[Stored items]
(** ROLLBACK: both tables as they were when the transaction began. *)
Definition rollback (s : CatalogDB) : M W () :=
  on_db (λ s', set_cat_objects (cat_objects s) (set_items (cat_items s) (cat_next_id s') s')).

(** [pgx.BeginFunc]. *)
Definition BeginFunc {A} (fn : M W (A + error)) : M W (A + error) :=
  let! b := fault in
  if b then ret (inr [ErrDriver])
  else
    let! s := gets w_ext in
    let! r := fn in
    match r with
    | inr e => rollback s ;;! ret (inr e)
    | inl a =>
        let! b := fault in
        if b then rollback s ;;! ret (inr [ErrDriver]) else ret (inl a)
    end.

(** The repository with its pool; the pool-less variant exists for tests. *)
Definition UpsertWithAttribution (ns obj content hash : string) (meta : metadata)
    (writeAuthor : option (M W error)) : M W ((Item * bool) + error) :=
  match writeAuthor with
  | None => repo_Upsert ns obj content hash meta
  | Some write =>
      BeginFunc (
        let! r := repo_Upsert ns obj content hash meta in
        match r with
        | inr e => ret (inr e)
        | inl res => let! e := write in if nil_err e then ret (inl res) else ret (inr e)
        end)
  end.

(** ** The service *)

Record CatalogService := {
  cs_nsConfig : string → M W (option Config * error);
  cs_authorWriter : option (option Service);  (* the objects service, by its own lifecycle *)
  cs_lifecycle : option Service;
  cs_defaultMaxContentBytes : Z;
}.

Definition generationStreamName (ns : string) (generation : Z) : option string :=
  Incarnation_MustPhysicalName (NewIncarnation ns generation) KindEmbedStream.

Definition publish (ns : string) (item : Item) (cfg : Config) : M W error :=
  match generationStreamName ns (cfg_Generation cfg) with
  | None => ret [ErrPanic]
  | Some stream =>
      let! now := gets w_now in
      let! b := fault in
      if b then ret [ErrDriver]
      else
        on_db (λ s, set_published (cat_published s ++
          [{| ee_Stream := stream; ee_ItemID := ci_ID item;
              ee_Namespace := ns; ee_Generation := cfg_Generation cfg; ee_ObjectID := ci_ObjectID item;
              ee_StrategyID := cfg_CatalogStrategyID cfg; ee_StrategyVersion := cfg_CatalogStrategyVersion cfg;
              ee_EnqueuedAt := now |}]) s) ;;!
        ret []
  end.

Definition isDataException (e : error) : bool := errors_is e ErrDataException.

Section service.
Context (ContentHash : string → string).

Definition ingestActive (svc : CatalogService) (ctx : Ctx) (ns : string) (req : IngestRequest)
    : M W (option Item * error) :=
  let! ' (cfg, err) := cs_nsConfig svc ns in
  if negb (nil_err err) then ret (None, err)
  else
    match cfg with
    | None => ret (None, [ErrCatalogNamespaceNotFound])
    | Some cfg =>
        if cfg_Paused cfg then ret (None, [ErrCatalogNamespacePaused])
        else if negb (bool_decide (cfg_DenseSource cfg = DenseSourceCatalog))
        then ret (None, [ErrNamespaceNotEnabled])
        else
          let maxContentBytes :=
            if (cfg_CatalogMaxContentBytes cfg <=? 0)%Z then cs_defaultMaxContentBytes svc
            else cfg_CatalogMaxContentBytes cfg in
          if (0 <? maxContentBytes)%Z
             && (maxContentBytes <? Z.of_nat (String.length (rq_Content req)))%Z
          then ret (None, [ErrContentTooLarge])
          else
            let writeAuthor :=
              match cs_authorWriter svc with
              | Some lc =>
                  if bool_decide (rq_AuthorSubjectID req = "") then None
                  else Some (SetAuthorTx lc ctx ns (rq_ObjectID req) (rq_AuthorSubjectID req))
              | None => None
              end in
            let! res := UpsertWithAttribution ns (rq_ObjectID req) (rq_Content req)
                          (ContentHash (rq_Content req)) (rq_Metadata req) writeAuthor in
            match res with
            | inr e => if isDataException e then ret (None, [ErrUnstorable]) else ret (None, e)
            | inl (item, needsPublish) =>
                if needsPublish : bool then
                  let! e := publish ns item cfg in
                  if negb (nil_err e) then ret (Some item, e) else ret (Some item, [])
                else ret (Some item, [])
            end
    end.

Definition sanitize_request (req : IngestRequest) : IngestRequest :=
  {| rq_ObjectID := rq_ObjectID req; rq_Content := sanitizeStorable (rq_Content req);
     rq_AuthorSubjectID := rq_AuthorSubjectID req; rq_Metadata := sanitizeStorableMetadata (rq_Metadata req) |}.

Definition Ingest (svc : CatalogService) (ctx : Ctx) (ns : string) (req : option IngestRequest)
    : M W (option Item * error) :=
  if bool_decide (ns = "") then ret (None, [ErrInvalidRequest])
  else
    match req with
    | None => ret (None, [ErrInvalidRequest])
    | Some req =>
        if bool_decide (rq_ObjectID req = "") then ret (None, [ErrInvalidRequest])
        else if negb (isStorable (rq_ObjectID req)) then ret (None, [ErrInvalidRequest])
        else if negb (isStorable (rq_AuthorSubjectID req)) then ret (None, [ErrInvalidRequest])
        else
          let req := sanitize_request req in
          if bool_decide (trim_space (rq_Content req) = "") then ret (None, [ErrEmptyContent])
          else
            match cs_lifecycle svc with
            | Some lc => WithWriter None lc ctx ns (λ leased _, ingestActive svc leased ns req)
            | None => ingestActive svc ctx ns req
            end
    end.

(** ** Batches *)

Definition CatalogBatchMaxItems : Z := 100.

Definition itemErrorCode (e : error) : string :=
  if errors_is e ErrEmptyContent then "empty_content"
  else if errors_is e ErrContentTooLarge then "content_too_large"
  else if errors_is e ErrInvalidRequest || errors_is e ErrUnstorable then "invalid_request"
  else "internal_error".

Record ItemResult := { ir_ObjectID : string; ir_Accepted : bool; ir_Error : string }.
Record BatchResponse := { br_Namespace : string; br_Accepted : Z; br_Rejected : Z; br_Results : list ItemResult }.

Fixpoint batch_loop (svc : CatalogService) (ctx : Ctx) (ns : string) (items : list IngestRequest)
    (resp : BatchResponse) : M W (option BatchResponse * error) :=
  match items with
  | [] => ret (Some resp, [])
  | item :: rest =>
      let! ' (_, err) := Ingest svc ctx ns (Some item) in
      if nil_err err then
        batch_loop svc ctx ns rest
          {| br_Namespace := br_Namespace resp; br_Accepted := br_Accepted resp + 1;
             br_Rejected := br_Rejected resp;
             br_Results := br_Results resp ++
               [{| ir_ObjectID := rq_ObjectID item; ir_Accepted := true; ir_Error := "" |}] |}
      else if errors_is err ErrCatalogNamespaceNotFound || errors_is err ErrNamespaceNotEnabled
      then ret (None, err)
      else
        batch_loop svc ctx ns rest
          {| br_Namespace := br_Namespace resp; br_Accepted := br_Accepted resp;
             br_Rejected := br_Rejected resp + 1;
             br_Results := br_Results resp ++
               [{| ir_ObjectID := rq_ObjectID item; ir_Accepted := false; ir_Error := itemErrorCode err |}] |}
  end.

* [Task to complete]:
All lines above that include the word "ErrNamespaceNotEnabled" should be located and copied.

* [Result of this task]:
        then ret (None, [ErrNamespaceNotEnabled])
      else if errors_is err ErrCatalogNamespaceNotFound || errors_is err ErrNamespaceNotEnabled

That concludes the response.